ENTRIES SHOWN |
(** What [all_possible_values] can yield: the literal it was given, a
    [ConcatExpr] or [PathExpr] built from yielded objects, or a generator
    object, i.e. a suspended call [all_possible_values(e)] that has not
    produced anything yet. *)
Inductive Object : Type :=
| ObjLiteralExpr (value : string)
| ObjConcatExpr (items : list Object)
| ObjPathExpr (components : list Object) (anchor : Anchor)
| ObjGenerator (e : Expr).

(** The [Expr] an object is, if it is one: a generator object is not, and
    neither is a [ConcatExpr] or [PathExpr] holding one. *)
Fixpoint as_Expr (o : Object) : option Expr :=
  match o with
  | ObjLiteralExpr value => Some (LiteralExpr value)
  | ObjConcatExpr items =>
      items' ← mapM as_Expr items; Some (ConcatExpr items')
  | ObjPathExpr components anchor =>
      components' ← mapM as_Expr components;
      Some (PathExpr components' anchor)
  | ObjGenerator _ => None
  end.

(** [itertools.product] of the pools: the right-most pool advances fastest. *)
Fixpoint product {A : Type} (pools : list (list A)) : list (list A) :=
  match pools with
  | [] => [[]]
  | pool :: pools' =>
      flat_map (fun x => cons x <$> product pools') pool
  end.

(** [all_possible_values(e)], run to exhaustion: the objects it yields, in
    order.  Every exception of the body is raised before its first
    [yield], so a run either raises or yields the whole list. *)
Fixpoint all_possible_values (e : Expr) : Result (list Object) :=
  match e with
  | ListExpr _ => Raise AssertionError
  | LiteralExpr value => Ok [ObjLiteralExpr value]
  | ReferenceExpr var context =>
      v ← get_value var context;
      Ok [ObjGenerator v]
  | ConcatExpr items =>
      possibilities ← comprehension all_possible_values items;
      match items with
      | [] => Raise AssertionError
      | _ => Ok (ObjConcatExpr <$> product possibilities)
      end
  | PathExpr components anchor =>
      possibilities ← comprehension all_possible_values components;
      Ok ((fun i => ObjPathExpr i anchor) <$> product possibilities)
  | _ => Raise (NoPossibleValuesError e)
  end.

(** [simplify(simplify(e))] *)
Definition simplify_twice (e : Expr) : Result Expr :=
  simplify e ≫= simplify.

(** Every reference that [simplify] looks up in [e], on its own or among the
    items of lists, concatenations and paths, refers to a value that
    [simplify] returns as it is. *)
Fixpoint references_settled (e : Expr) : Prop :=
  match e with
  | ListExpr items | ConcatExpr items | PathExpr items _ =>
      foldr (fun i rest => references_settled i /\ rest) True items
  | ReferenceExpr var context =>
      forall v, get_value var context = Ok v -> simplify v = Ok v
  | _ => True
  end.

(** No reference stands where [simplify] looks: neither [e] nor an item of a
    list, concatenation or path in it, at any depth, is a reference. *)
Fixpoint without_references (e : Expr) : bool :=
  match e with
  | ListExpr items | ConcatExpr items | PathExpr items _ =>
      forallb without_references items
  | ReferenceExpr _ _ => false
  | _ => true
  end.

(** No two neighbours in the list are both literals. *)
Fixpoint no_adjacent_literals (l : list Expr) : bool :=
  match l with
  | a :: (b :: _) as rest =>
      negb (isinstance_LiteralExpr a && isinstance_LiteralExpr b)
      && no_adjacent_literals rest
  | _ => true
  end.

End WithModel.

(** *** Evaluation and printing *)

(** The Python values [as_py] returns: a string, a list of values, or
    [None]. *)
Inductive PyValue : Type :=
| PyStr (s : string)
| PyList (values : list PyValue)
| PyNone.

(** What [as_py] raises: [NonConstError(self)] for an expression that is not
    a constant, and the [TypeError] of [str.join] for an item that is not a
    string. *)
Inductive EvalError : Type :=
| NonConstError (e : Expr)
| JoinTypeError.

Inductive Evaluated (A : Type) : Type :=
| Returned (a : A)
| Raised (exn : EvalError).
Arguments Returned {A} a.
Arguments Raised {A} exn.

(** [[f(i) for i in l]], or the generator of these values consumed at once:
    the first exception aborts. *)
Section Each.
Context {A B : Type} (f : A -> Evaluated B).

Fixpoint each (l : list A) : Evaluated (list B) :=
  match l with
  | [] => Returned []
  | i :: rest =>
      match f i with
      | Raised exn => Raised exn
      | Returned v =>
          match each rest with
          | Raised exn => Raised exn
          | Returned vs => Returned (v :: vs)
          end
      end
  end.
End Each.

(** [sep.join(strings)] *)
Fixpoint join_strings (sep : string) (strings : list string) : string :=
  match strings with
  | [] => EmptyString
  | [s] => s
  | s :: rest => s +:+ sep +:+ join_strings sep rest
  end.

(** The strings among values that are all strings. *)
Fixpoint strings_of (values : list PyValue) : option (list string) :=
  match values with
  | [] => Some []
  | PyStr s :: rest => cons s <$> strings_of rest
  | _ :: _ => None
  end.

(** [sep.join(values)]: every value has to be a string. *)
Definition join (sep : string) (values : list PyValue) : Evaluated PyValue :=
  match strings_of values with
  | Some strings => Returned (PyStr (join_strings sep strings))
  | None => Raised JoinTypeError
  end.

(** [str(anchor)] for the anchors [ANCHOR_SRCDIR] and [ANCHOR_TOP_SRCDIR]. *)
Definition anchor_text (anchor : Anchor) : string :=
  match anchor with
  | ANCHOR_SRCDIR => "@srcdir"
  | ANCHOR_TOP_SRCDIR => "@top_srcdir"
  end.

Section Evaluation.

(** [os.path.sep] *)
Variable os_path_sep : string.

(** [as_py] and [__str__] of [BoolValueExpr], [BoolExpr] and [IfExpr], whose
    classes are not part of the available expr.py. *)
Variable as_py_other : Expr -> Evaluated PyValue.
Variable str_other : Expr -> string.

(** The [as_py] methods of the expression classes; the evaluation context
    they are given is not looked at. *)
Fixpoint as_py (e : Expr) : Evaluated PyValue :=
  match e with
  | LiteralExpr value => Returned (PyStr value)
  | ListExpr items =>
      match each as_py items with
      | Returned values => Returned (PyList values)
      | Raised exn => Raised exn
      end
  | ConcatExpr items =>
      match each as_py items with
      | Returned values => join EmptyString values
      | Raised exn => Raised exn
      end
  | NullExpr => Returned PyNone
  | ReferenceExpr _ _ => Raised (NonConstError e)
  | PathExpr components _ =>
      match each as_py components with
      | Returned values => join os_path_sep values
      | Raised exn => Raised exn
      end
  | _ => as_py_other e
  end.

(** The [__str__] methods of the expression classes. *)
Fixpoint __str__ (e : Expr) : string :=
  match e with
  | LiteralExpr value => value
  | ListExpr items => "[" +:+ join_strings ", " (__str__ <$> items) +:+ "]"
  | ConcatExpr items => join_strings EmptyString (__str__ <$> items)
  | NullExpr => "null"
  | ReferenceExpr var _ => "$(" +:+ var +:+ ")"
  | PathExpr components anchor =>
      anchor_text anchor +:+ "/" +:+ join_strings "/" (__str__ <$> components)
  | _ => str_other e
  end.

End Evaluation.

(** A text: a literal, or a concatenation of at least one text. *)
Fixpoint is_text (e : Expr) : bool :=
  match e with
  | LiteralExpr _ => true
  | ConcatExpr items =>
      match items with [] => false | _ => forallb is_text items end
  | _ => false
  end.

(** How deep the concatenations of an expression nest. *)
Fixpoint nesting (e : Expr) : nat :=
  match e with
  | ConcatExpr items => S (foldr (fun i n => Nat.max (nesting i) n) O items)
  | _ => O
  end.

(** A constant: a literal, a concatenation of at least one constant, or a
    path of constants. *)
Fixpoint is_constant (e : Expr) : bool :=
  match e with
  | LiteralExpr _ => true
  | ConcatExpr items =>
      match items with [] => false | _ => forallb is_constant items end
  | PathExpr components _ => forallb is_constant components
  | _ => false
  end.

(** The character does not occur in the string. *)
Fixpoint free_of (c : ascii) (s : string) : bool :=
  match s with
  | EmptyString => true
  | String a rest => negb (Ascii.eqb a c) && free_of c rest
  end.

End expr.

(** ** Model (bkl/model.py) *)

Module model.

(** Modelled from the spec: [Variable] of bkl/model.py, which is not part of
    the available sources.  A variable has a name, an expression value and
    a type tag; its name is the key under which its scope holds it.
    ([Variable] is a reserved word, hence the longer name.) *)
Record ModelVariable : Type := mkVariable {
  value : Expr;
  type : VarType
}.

==

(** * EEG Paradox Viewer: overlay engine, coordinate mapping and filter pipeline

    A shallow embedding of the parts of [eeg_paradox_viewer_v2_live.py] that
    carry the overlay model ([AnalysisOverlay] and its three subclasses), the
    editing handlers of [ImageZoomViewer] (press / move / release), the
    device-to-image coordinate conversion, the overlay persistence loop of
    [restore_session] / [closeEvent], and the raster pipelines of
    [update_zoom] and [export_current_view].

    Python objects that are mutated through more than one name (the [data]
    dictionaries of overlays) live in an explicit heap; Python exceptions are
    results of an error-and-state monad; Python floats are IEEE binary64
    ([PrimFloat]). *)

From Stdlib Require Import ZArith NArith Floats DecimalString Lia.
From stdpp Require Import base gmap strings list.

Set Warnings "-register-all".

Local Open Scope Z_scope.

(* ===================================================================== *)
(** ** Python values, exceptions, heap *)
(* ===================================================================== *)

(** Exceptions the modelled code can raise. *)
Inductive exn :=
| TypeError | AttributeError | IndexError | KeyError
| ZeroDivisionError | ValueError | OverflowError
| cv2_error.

---

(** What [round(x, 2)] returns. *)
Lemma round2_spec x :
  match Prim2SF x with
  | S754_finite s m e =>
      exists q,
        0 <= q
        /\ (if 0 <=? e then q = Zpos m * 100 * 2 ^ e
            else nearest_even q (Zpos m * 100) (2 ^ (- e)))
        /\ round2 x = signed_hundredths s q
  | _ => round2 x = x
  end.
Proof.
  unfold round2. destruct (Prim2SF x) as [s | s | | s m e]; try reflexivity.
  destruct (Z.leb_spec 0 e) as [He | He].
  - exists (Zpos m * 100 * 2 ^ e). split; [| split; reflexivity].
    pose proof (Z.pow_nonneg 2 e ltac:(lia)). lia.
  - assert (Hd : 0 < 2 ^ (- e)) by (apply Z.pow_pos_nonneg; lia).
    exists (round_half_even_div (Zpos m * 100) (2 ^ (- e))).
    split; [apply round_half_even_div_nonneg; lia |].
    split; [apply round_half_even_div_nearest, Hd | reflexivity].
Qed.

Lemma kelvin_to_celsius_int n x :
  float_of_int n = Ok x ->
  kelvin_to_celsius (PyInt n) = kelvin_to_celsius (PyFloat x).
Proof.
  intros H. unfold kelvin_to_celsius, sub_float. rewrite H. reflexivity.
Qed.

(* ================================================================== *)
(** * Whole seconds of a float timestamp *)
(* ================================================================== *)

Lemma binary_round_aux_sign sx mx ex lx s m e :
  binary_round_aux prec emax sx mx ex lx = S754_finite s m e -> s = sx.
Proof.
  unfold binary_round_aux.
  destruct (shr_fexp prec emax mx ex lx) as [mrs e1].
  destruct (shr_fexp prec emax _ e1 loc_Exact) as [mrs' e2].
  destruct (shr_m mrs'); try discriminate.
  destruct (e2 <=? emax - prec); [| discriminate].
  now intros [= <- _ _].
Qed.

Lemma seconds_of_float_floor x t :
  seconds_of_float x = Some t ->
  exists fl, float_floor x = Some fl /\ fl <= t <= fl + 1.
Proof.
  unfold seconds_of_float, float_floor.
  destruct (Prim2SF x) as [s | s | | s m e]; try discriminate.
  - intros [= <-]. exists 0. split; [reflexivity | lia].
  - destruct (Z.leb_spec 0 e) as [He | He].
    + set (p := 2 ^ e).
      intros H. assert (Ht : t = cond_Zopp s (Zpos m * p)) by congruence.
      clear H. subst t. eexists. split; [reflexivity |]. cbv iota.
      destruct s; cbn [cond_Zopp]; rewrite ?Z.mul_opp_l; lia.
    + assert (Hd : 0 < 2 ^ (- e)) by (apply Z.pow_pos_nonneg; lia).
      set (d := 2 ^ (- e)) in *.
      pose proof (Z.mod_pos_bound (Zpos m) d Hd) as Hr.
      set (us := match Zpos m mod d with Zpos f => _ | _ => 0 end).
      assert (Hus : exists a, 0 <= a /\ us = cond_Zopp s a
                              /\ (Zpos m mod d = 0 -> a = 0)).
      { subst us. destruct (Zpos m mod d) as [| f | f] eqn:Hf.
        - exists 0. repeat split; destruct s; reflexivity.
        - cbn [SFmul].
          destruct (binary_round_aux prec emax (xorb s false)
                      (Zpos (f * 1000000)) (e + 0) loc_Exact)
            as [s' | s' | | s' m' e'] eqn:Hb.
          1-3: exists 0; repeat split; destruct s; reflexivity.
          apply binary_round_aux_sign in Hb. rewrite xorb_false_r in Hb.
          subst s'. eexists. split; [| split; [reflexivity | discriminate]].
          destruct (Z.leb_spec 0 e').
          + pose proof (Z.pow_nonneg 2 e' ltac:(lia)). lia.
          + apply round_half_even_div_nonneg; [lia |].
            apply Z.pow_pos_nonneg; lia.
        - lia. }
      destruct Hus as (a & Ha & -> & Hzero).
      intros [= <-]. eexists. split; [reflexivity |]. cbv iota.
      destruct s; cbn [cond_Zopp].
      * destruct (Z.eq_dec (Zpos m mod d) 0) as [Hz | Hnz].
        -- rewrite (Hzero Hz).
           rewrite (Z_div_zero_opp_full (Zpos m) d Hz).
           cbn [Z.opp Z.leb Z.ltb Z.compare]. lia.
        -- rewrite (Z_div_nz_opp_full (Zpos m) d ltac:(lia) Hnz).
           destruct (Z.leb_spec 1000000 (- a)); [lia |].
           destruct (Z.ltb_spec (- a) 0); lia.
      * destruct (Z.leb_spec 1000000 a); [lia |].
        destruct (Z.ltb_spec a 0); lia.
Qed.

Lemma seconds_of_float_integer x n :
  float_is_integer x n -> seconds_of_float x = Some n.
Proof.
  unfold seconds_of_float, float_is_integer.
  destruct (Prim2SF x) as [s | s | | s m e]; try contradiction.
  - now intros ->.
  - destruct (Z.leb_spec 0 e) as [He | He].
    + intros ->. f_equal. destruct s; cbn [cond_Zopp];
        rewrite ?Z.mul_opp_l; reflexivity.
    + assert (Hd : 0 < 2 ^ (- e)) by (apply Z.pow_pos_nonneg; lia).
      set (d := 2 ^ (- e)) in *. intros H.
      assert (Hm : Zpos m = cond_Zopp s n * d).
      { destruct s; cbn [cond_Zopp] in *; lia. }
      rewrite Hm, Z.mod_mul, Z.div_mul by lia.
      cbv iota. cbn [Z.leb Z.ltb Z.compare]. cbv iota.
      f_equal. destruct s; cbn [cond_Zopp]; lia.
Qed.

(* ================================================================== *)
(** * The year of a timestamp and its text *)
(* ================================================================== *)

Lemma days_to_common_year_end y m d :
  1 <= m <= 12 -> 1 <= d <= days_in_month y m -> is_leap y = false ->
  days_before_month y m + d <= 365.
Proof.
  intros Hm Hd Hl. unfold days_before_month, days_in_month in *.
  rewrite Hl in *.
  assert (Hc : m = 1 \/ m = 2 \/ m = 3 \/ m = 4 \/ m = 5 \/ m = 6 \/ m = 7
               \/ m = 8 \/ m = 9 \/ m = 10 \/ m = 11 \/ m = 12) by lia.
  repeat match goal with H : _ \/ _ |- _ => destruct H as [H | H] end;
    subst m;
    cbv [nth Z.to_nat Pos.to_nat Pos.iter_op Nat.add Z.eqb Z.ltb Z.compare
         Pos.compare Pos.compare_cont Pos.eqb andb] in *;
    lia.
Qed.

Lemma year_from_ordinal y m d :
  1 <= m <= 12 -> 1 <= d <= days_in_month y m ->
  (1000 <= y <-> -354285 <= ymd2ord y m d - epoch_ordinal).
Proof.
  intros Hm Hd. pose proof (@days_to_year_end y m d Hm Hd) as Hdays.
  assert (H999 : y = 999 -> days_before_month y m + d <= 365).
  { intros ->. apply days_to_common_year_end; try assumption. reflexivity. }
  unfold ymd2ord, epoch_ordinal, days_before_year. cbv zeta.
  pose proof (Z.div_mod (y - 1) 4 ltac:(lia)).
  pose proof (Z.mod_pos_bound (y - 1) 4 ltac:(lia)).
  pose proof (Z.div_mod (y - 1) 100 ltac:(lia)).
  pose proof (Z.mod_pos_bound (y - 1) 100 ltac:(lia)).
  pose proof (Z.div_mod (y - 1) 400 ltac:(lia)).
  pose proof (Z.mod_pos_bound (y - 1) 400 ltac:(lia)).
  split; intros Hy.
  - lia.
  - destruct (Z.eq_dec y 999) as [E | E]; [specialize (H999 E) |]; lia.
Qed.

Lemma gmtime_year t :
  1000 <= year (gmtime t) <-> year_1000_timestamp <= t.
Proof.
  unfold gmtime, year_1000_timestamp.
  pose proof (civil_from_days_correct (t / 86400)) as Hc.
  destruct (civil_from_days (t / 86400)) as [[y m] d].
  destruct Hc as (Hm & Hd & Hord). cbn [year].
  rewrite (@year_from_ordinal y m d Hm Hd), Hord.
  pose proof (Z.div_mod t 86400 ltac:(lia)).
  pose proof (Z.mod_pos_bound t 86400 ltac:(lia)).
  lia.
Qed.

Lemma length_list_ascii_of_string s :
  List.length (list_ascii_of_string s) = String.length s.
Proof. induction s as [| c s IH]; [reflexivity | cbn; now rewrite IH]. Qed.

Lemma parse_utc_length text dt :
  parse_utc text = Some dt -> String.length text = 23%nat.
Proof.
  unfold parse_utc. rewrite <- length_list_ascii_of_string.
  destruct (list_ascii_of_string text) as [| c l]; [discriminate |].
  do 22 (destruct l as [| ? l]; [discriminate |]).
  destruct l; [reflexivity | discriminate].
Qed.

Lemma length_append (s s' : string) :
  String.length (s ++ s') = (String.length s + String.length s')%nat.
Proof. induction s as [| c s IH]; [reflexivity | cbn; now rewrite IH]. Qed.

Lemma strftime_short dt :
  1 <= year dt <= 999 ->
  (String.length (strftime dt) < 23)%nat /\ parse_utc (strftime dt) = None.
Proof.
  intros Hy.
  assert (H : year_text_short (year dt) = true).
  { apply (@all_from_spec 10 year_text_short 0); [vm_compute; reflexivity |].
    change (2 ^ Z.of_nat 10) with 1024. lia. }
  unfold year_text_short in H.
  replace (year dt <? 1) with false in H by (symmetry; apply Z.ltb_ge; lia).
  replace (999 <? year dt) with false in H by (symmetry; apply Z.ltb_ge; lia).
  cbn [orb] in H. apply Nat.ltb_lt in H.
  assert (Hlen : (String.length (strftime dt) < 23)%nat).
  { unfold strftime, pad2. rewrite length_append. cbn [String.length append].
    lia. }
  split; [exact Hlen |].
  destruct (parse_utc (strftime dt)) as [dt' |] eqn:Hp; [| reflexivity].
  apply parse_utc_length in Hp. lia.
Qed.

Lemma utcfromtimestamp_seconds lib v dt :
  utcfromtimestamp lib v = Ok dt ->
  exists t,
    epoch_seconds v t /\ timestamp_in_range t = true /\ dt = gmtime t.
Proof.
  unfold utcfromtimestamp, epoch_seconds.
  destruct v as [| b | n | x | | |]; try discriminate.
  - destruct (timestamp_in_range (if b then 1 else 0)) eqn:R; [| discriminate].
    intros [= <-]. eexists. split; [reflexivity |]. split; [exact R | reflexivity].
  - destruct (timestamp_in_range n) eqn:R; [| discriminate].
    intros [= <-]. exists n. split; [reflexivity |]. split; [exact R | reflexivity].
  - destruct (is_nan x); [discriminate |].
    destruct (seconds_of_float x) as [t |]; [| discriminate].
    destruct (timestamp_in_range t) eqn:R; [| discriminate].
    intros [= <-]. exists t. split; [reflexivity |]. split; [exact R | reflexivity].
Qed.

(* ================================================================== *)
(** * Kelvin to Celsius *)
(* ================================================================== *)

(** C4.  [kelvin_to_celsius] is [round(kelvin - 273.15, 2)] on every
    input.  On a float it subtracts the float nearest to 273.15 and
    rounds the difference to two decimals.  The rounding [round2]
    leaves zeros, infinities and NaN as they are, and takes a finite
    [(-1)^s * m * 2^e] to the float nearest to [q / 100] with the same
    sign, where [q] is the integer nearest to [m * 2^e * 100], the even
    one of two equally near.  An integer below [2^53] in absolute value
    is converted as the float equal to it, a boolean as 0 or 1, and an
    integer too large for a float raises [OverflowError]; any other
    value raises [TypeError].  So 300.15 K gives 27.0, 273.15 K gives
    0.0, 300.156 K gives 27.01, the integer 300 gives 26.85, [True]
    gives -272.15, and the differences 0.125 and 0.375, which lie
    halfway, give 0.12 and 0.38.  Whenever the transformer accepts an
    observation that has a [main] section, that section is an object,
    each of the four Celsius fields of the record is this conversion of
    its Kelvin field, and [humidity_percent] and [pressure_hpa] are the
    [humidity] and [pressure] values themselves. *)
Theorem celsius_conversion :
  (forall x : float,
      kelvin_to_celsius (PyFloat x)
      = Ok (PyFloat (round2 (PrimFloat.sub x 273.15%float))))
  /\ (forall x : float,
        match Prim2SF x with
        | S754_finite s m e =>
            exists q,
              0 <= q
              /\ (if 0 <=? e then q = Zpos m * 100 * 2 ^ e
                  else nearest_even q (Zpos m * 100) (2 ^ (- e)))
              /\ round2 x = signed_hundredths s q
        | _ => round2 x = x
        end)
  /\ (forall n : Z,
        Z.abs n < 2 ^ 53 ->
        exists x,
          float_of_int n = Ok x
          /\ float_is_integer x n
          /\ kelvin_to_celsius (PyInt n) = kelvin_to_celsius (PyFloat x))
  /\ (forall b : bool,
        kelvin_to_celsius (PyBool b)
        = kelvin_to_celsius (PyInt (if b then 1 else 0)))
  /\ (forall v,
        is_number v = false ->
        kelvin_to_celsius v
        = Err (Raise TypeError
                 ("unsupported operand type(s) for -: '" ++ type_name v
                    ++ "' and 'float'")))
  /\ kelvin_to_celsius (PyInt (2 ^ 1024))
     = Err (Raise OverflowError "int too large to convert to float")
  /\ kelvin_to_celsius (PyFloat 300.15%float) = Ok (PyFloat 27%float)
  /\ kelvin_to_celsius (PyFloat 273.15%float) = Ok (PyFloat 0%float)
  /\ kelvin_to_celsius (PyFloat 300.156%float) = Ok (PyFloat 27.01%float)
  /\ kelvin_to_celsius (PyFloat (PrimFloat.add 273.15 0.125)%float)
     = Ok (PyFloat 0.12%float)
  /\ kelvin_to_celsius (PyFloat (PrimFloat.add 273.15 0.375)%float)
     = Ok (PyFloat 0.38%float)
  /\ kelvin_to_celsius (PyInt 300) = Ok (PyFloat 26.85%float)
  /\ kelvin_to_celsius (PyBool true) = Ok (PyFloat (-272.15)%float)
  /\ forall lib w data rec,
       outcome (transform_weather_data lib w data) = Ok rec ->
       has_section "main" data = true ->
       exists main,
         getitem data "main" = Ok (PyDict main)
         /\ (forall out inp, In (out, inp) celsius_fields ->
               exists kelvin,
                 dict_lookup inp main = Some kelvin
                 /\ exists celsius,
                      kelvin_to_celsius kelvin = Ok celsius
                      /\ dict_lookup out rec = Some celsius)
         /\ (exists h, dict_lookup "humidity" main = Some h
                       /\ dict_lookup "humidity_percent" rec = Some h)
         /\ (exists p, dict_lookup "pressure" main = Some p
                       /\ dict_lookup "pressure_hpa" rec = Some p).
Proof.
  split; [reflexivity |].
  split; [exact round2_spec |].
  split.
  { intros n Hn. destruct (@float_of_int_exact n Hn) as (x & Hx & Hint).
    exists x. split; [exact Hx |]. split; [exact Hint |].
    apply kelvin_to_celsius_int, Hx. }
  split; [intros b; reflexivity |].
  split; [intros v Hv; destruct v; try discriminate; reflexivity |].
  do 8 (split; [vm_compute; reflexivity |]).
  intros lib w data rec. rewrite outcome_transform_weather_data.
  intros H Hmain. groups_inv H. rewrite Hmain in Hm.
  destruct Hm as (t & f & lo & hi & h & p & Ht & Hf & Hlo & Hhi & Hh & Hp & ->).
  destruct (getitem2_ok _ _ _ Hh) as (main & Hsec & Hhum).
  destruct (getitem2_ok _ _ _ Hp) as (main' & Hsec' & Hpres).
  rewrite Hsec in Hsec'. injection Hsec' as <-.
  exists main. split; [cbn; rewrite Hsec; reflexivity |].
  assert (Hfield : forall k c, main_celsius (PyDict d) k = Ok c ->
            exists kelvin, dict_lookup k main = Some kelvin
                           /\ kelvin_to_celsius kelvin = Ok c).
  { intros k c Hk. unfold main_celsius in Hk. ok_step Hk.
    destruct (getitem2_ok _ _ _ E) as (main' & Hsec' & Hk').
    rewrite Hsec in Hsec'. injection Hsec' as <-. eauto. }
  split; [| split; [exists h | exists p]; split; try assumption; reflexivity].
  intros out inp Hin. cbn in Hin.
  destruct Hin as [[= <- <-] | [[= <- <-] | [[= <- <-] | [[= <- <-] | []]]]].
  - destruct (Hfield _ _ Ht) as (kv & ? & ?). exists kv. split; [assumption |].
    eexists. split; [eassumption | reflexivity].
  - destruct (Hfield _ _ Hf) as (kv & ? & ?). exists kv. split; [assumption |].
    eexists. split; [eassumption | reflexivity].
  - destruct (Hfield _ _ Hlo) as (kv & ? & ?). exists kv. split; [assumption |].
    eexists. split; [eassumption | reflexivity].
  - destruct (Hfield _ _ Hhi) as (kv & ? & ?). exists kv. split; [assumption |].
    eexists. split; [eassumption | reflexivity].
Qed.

WORK REQUIRED | Please give back exactly the lines of this listing beginning at the line with "(** What [all_possible_values]" and ending with the line with "(value : string)", both included, and nothing else.

FINISHED TASK |
(** What [all_possible_values] can yield: the literal it was given, a
    [ConcatExpr] or [PathExpr] built from yielded objects, or a generator
    object, i.e. a suspended call [all_possible_values(e)] that has not
    produced anything yet. *)
Inductive Object : Type :=
| ObjLiteralExpr (value : string)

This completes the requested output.